Focus 12 Maggio 2021

Carcinoma epatocellulare, l’immunoterapia ha un ruolo sempre più utile nella gestione della malattia

I progressi compiuti nell’immunoterapia ricoprono un ruolo sempre più determinante nel controllo della progressione del carcinoma epatocellulare. È il tema su cui si è basato uno studio condotto all’università di Navarra a Pamplona, in Spagna, e che è stato pubblicato sulla rivista Nature.

Il cancro al fegato è uno dei tumori più comuni al mondo e la sua incidenza è in aumento nei paesi occidentali1. A livello mondiale, ha un rapporto mortalità-incidenza di 0,91, si verifica due-tre volte più frequentemente negli uomini che nelle donne e il 72% dei nuovi casi viene diagnosticato in Asia. Il carcinoma epatocellulare (HCC) è il tumore epatico primario più comune e, in maniera più frequente, si sviluppa su uno sfondo di malattia epatica cronica causata da infezione da virus dell’epatite B (HBV) o virus dell’epatite C (HCV), abuso di alcol o sindrome metabolica. In genere risulta multinodulare al momento della diagnosi, a causa di carcinogenesi sincronica o disseminazione precoce all’interno del fegato e ha una netta affinità per crescere all’interno dei vasi sanguigni, invadendo la porta o le vene epatiche. L’α-fetoproteina (AFP) è il biomarcatore sierico più utilizzato nell’HCC e aiuta a perfezionare la prognosi e monitorare la risposta alla terapia. Le raccomandazioni sul trattamento differiscono da regione a regione, indicando una relativa mancanza di forti prove scientifiche per diversi scenari di malattia. Quando i tumori non si sono espansi al di fuori del fegato, vengono applicati trattamenti locoregionali. La scelta tra trapianto di fegato, resezione, ablazione percutanea, chemioembolizzazione transarteriosa (TACE) e radioembolizzazione, dipende in gran parte dal carico, dalla localizzazione e dalle comorbidità del tumore. A causa di una forte e ampia resistenza dell’HCC alla chemioterapia citotossica e del fatto che è una malattia con una progressione modulata dal sistema immunitario, la terapia sistemica è stata per molti anni un’opzione differita nell’HCC.
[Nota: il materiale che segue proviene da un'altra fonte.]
(* ===== verification/OwnedPage.v ===== *)
(** The owned-volume page format ([owned_page.c], [owned_page.h]): a 4096-byte
    NAND page carrying a 96-byte header bound to a device, volume, generation,
    logical page, physical row and lease, a 2048-byte payload, a SHA-256 digest
    and 0xff padding; DATA pages and the COMMIT page that seals one. *)
From S2P Require Import Prelude.

Definition OWNED_PAGE_BYTES : Z := 4096.
Definition OWNED_PAGE_HEADER_BYTES : Z := 96.
Definition OWNED_PAGE_PAYLOAD_BYTES : Z := 2048.
Definition OWNED_PAGE_DIGEST_OFFSET : Z := 2144.
Definition OWNED_PAGE_PADDING_OFFSET : Z := 2176.
Definition OWNED_PAGE_ROW_LIMIT : Z := 131072.
Definition OWNED_PAGE_DATA : Z := 1.
Definition OWNED_PAGE_COMMIT : Z := 2.

Inductive owned_page_result :=
| OWNED_PAGE_VALID
| OWNED_PAGE_ERASED_LOOKING
| OWNED_PAGE_NOT_VALID
| OWNED_PAGE_ARGUMENT
| OWNED_PAGE_HASH_ERROR.
#[export] Instance owned_page_result_eq : EqDecision owned_page_result.
Proof. solve_decision. Defined.

Record owned_page_binding := {
  pb_device_id : bytes;
  pb_volume_id : bytes;
  pb_generation : Z;
  pb_logical_page : Z;
  pb_physical_row : Z;
  pb_lease_id : Z;
  pb_kind : Z
}.

(** One call of the SHA-256 provider: its return code, the bytes it wrote to the
    32-byte output span and the length it reported.  The provider itself is
    outside the repository and stays a parameter. *)
Record sha_result := { sha_rc : Z; sha_out : bytes; sha_written : Z }.
Definition sha_provider := bytes -> sha_result.
Record owned_page_hash := { sha256 : option sha_provider }.

Record owned_page_view := { view_payload : option bytes; view_digest : bytes }.

(** Sizes under the target ABI (ILP32, 8-byte alignment of [uint64_t]). *)
Definition sizeof_owned_page_binding : Z := 64.
Definition sizeof_owned_page_hash : Z := 8.
Definition sizeof_owned_page_view : Z := 36.

Definition page_magic : bytes := [0x4f; 0x50; 0x4e; 0x44; 0x50; 0x47; 0x31; 0].
Definition commit_magic : bytes := [0x4f; 0x50; 0x4e; 0x44; 0x43; 0x4d; 0x31; 0].

Definition binding_valid (b : ptr owned_page_binding) : bool :=
  match b with
  | None => false
  | Some b =>
      let b := deref b in
      identity (pb_device_id b) && identity (pb_volume_id b) &&
      negb (pb_generation b =? 0) && (pb_generation b <=? INT64_MAX) &&
      negb (pb_lease_id b =? 0) &&
      (pb_logical_page b <? OWNED_PAGE_ROW_LIMIT) &&
      (pb_physical_row b <? OWNED_PAGE_ROW_LIMIT) &&
      (Z.land (pb_logical_page b) 63 =? Z.land (pb_physical_row b) 63) &&
      ((pb_kind b =? OWNED_PAGE_DATA) || (pb_kind b =? OWNED_PAGE_COMMIT))
  end.

Definition hash_valid (hash : ptr owned_page_hash) : bool :=
  match hash with
  | Some h => match sha256 (deref h) with Some _ => true | None => false end
  | None => false
  end.

Definition page_crc (p : bytes) (header : bool) : Z :=
  crc32 (fun i => header && (76 <=? i) && (i <? 80)) p.

Definition output_safe (out : ptr bytes) (n : Z) (b : ptr owned_page_binding)
    (hash : ptr owned_page_hash) : bool :=
  match out with
  | None => false
  | Some _ =>
      (n =? OWNED_PAGE_BYTES) && binding_valid b && hash_valid hash &&
      negb (poverlap out n b sizeof_owned_page_binding) &&
      negb (poverlap out n hash sizeof_owned_page_hash)
  end.

(** The 32-byte output buffer after the provider ran on it, pre-filled with 0. *)
Definition digest_buffer (written : bytes) : bytes :=
  slice 0 32 (map u8 written ++ fill 32 0).

(** [Some value] is OWNED_PAGE_VALID with the digest, [None] OWNED_PAGE_HASH_ERROR
    (the buffer wiped).  The other modules repeat it over their own extents. *)
Definition sha_digest (hash : owned_page_hash) (input : bytes) : option bytes :=
  match sha256 hash with
  | None => None
  | Some f =>
      let r := f input in
      if negb (sha_rc r =? 0) || negb (sha_written r =? 32) then None
      else Some (digest_buffer (sha_out r))
  end.

Definition digest (hash : owned_page_hash) (page : bytes) : option bytes :=
  sha_digest hash (slice 0 OWNED_PAGE_DIGEST_OFFSET page).

Definition header_fields (b : owned_page_binding) : list field :=
  [(0, fill OWNED_PAGE_HEADER_BYTES 0);
   (0, page_magic); put16 8 1; put16 10 (pb_kind b);
   put16 12 OWNED_PAGE_HEADER_BYTES; put16 14 OWNED_PAGE_PAYLOAD_BYTES;
   (16, pb_device_id b); (32, pb_volume_id b);
   put64 48 (pb_generation b); put32 56 (pb_logical_page b);
   put32 60 (pb_physical_row b); put64 64 (pb_lease_id b)].

Definition header (out : bytes) (b : owned_page_binding) : bytes :=
  let out := blits (header_fields b) out in
  let out := blits [put32 72 (page_crc (slice OWNED_PAGE_HEADER_BYTES OWNED_PAGE_PAYLOAD_BYTES out) false)] out in
  blits [put32 76 (page_crc (slice 0 OWNED_PAGE_HEADER_BYTES out) true)] out.

Definition seal (out : bytes) (b : owned_page_binding) (hash : owned_page_hash)
  : owned_page_result * bytes :=
  let out := header out b in
  match digest hash out with
  | Some value => (OWNED_PAGE_VALID, blit OWNED_PAGE_DIGEST_OFFSET value out)
  | None => (OWNED_PAGE_HASH_ERROR, fill OWNED_PAGE_BYTES 0)
  end.

(** Builders return the result code and what is written to the output buffer;
    [None] means the buffer is left untouched. *)
Definition owned_page_build_data (out : ptr bytes) (out_length : Z)
    (binding : ptr owned_page_binding) (payload : ptr bytes) (payload_length : Z)
    (hash : ptr owned_page_hash) : owned_page_result * option bytes :=
  match binding, payload, hash with
  | Some b, Some p, Some h =>
      if negb (output_safe out out_length binding hash) ||
         negb (pb_kind (deref b) =? OWNED_PAGE_DATA) ||
         negb (payload_length =? OWNED_PAGE_PAYLOAD_BYTES) ||
         poverlap out out_length payload payload_length
      then (OWNED_PAGE_ARGUMENT, None)
      else
        let page := fill out_length 0xff in
        let page := blit OWNED_PAGE_HEADER_BYTES (slice 0 payload_length (deref p)) page in
        let '(rc, page) := seal page (deref b) (deref h) in
        (rc, Some page)
  | _, _, _ => (OWNED_PAGE_ARGUMENT, None)
  end.

Definition header_matches (p : bytes) (b : owned_page_binding) : bool :=
  equal (slice 0 8 p) page_magic && (get16 8 p =? 1) && (get16 10 p =? pb_kind b) &&
  (get16 12 p =? OWNED_PAGE_HEADER_BYTES) && (get16 14 p =? OWNED_PAGE_PAYLOAD_BYTES) &&
  equal (slice 16 16 p) (pb_device_id b) && equal (slice 32 16 p) (pb_volume_id b) &&
  (get64 48 p =? pb_generation b) && (get32 56 p =? pb_logical_page b) &&
  (get32 60 p =? pb_physical_row b) && (get64 64 p =? pb_lease_id b) &&
  all (slice 80 16 p) 0.

(** [p] is the 2048-byte payload of the COMMIT page. *)
Definition commit_syntax (p : bytes) (b : owned_page_binding) : bool :=
  equal (slice 0 8 p) commit_magic && (get16 8 p =? 1) && (get16 10 p =? 96) &&
  (get32 12 p =? OWNED_PAGE_PAYLOAD_BYTES) && identity (slice 16 16 p) &&
  (0 <? pb_logical_page b) && (0 <? pb_physical_row b) &&
  negb (Z.land (pb_logical_page b) 63 =? 0) &&
  (get32 32 p =? u32 (pb_logical_page b - 1)) && (get32 36 p =? u32 (pb_physical_row b - 1)) &&
  (get64 40 p =? pb_lease_id b) && all (slice 80 16 p) 0 &&
  all (slice 96 (OWNED_PAGE_PAYLOAD_BYTES - 96) p) 0xff.

Definition cleared_view : owned_page_view :=
  {| view_payload := None; view_digest := fill 32 0 |}.

(** The checks on the page bytes themselves, in the order of the code. *)
Definition validate_page (page : bytes) (expected : owned_page_binding) (hash : owned_page_hash)
  : owned_page_result * owned_page_view :=
  if all page 0xff then (OWNED_PAGE_ERASED_LOOKING, cleared_view)
  else if negb (header_matches page expected) ||
     negb (all (slice OWNED_PAGE_PADDING_OFFSET (OWNED_PAGE_BYTES - OWNED_PAGE_PADDING_OFFSET) page) 0xff) ||
     negb (get32 76 page =? page_crc (slice 0 OWNED_PAGE_HEADER_BYTES page) true) ||
     negb (get32 72 page =? page_crc (slice OWNED_PAGE_HEADER_BYTES OWNED_PAGE_PAYLOAD_BYTES page) false) ||
     ((pb_kind expected =? OWNED_PAGE_COMMIT) &&
      negb (commit_syntax (slice OWNED_PAGE_HEADER_BYTES OWNED_PAGE_PAYLOAD_BYTES page) expected))
  then (OWNED_PAGE_NOT_VALID, cleared_view)
  else match digest hash page with
       | None => (OWNED_PAGE_HASH_ERROR, cleared_view)
       | Some value =>
           if negb (equal value (slice OWNED_PAGE_DIGEST_OFFSET 32 page))
           then (OWNED_PAGE_NOT_VALID, cleared_view)
           else (OWNED_PAGE_VALID,
                 {| view_payload := Some (slice OWNED_PAGE_HEADER_BYTES OWNED_PAGE_PAYLOAD_BYTES page);
                    view_digest := value |})
       end.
Nel 2008, è stato dimostrato che l’inibitore orale multi-tirosina chinasi (TKI) sorafenib prolunga la sopravvivenza dei pazienti con HCC in stadio avanzato con funzionalità epatica preservata (Child – Pugh classe A). Tuttavia, l’efficacia dei TKI nella fase avanzata non è stata replicata se combinati con la TACE nella fase intermedia o quando somministrati per prevenire le recidive dopo resezione o ablazione. Dal 2017 altri tre multi-TKI sono stati approvati in tutto il mondo. Lenvatinib è risultato non inferiore a sorafenib nel contesto di prima linea, mentre regorafenib e cabozantinib prolungavano la sopravvivenza nel contesto di seconda linea rispetto al placebo. Ramucirumab, un inibitore del recettore 2 del fattore di crescita endoteliale vascolare (VEGF), ha mostrato efficacia anche dopo sorafenib tra i pazienti con livelli di AFP> 400 ng / ml15.

L’immunoterapia con inibitori del checkpoint ha mostrato una forte attività antitumorale in un sottogruppo di pazienti, mentre la combinazione dell’anticorpo anti-PDL1 atezolizumab e dell’anticorpo neutralizzante il VEGF bevacizumab è, o diventerà presto, lo standard di cura come terapia di prima linea per l’HCC. Gli agenti anti-PD1 nivolumab e pembrolizumab vengono utilizzati dopo i TKI in diverse regioni. Altre strategie immunitarie come il trasferimento adottivo di cellule T, la vaccinazione o la viroterapia non hanno ancora dimostrato un’attività clinica coerente. Le principali sfide non soddisfatte nell’immunoterapia con checkpoint HCC sono la scoperta e la convalida di biomarcatori predittivi, il progresso del trattamento verso le prime fasi della malattia, l’applicazione del trattamento a pazienti con disfunzione epatica e la scoperta di approcci sequenziali più efficaci.

Le combinazioni con altri trattamenti sistemici o locali sono percepite come le opportunità più promettenti nell’HCC e alcune sono già in fase di valutazione in studi clinici su larga scala. Al momento, il miglior trattamento di prima linea disponibile per l’HCC avanzato è una combinazione del blocco PDL1 con atezolizumab e del blocco VEGF con bevacizumab.